Traditional Culture Encyclopedia - Traditional festivals - Ask for a beautiful article about Mid-Autumn Festival food, urgent! ! ! ! ! ! ! ! ! ! All my wealth is for you! ! ! ! ! ! ! ! ! ! ! ! ! ! ! !
Ask for a beautiful article about Mid-Autumn Festival food, urgent! ! ! ! ! ! ! ! ! ! All my wealth is for you! ! ! ! ! ! ! ! ! ! ! ! ! ! ! !
Mid-autumn festival food-moon cake
Eating moon cakes on Mid-Autumn Festival is a long-standing traditional custom in China. Whenever the weather is fine and the moon is bright in Gui Xiang, every family will taste moon cakes and enjoy the moon, which is a special occasion for celebration and reunion. As a kind of food that looks like a full moon and contains good stuffing, moon cakes appeared in the Northern Song Dynasty.
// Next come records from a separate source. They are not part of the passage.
Lemma xlsx_files_on_disk (env : Env) (files : gmap string File) (p : string) :
  p ∈ xlsx_files env files -> is_Some (files !! p).
Proof.
  unfold xlsx_files. intros [_ Hdom]%elem_of_filter. by apply elem_of_dom.
Qed.

Lemma direct_conversion_settled (env : Env) (request : ProcessRequest.t) (note : string)
    (w w1 w2 : World) (r : Outcome ProcessResponse.t) :
  temp_files w1 = temp_files w ->
  clock w1 = clock w ->
  direct_conversion env request note w1 = (r, w2) ->
  settled (ProcessRequest.json_data request) w r w2.
Proof.
  intros Hreg Hclock. unfold direct_conversion.
  destruct (direct_json_to_excel _ _ _ w1) as [[[[file_id name] path] | e] w1'] eqn:Hdirect;
    apply direct_json_to_excel_inv in Hdirect as (Hreg' & Hclock' & Hrest);
    intros [= <- <-]; simpl.
  - exists file_id, name, path, note, w1'. repeat split.
    + done.
    + congruence.
    + congruence.
  - split; congruence.
Qed.

Lemma collect_new_file_settled (env : Env) (request : ProcessRequest.t)
    (files_before : gset string) (ai_response : string) (w w1 w2 : World)
    (r : Outcome ProcessResponse.t) :
  temp_files w1 = temp_files w ->
  clock w1 = clock w ->
  collect_new_file env request files_before ai_response w1 = (r, w2) ->
  settled (ProcessRequest.json_data request) w r w2.
Proof.
  intros Hreg Hclock. unfold collect_new_file; cbv zeta.
  destruct (newest (fs w1) _) as [newest_file |] eqn:Hnewest.
  - intros [= <- <-]. simpl.
    apply newest_elem_of, elem_of_elements, elem_of_difference in Hnewest as [Hin _].
    apply xlsx_files_on_disk in Hin as [f Hf].
    eexists _, _, _, _, _. split; [reflexivity |]. split; [reflexivity |].
    split; [| by split].
    simpl. unfold os_rename. rewrite Hf, lookup_insert_eq. eauto.
  - by apply direct_conversion_settled.
Qed.

(** The handler, once the payload has parsed: the answer is the outcome of
    a body that is [settled]. *)
Lemma process_json_data_settled (env : Env) (request : ProcessRequest.t) (w : World)
    (data : JsonValue) :
  json_loads env (ProcessRequest.json_data request) = Returned data ->
  exists r w',
    process_json_data env request w = respond (r, w')
    /\ settled (ProcessRequest.json_data request) w r w'.
Proof.
  intros Hloads. unfold process_json_data. rewrite Hloads. cbv zeta.
  destruct (convert_json_with_agno env _ _ _ _ _ w) as [[[ai_response |] | agno_error] w1]
    eqn:Hconvert;
    apply convert_json_with_agno_inv in Hconvert as (Hreg & Hclock).
  - destruct (collect_new_file env request _ ai_response w1) as [r w2] eqn:Hcollect.
    exists r, w2. split; [by destruct r |].
    by eapply (collect_new_file_settled env request _ ai_response w w1).
  - destruct (direct_conversion env request _ w1) as [[response | agno_error] w2] eqn:Hfirst.
    + exists (Returned response), w2. split; [done |].
      by eapply (direct_conversion_settled env request _ w w1).
    + eapply (direct_conversion_settled env request _ w w1) in Hfirst as [Hreg2 Hclock2];
        [| done..].
      destruct (direct_conversion env request _ w2) as [r w3] eqn:Hsecond.
      exists r, w3. split; [by destruct r |].
      by eapply (direct_conversion_settled env request _ w w2).
  - destruct (direct_conversion env request _ w1) as [r w2] eqn:Hfallback.
    exists r, w2. split; [by destruct r |].
    by eapply (direct_conversion_settled env request _ w w1).
Qed.
(** [xs.reduce((a, b, i) => f(a, b, i), a0)], from index [i] on. *)
Fixpoint reduce {A B : Type} (f : A -> B -> nat -> A) (xs : list B)
         (i : nat) (a : A) : A :=
  match xs with
  | [] => a
  | b :: r => reduce f r (S i) (f a b i)
  end.

Definition parts (st : State) : list Part.t :=
  map (calcLine (allMaterials st)) (lines st).

Definition subtotal (st : State) : num :=
  reduce (fun a b _ => a + Part.cost b) (parts st) 0 Num.zero.

Definition totalWeightG (st : State) : num :=
  reduce
    (fun a b i =>
       let m :=
         match nth_error (lines st) i with
         | Some ln => findMaterial (allMaterials st) (Line.materialKey ln)
         | None => MATERIALS_0
         end in
       let matUnit := unitFor m in
       if matUnit =? "g" then a + (Part.effW b * Part.qty b) else a)
    (parts st) 0 Num.zero.

Definition totalCost (st : State) : num := subtotal st + laborCost st.

Definition pctMaterials (st : State) : num :=
  if priceP st >? Num.zero
  then (subtotal st / priceP st) * lit "100" else Num.zero.

Definition pctTotal (st : State) : num :=
  if priceP st >? Num.zero
  then (totalCost st / priceP st) * lit "100" else Num.zero.

Definition overPctTotal (st : State) : num :=
  if totalCost st >? Num.zero
  then ((priceP st - totalCost st) / totalCost st) * lit "100" else Num.zero.
(* ===================================================================== *)
(** ** Reachable states *)
(* ===================================================================== *)

Section Invariant.

Lemma stateAfter_bind {A B} (c : M A) (k : A -> M B) st :
  stateAfter (bind c k) st = stateAfter (k (fst (fst (c st)))) (stateAfter c st).
Proof.
  unfold stateAfter, bind.
  destruct (c st) as [[x st1] l1]. cbn.
  destruct (k x st1) as [[y st2] l2]. reflexivity.
Qed.

Lemma dispatch_flagsExclusive e st :
  flagsExclusive st -> flagsExclusive (stateAfter (dispatch e) st).
Proof.
  unfold flagsExclusive, stateAfter.
  destruct e as [w | w | v | w text | | | w file | u c | u | u]; cbn;
    intros H; try exact H; try reflexivity.
  - unfold voiceschangedListener, handleVoicesChanged, bind. cbn.
    match goal with |- context [if ?b then _ else _] => destruct b end;
      cbn; exact H.
  - unfold voiceschangedListener, handleVoicesChanged, bind. cbn.
    match goal with |- context [if ?b then _ else _] => destruct b end;
      cbn; exact H.
  - unfold play, bind, get. cbn.
    destruct (isPaused st && isSome (utteranceRef st)); cbn; [reflexivity |].
    destruct (selectedVoice st); cbn; [| exact H].
    destruct (truthy text); cbn; [reflexivity | exact H].
  - unfold pause, bind, get. cbn.
    destruct (isSpeaking st && negb (isPaused st)); cbn;
      [reflexivity | exact H].
  - destruct file as [file |]; cbn; [| exact H].
    unfold bind. cbn.
    destruct (isProcessing st); cbn; [exact H |].
    match goal with
    | |- context [match ?x with inl _ => _ | inr _ => _ end] => destruct x
    end; cbn; [exact H | reflexivity].
Qed.

Lemma run_flagsExclusive trace : forall st,
  flagsExclusive st -> flagsExclusive (stateAfter (run trace) st).
Proof.
  induction trace as [| e rest IH]; intros st H; [exact H |].
  cbn [run]. rewrite stateAfter_bind. apply IH.
  now apply dispatch_flagsExclusive.
Qed.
Su Dongpo, a poet and taster, has a poem, "Little cakes are like chewing the moon, and there is crisp glutinous inside". As a kind of food, it is called "moon cake", which began in the Southern Song Dynasty. Steaming to lose weight. At that time, Hangzhou folks had the idea of "sending moon cakes to each other in the Mid-Autumn Festival and getting together". By the end of the Yuan Dynasty, mooncakes had become the Japanese and American styles of Mid-Autumn Festival.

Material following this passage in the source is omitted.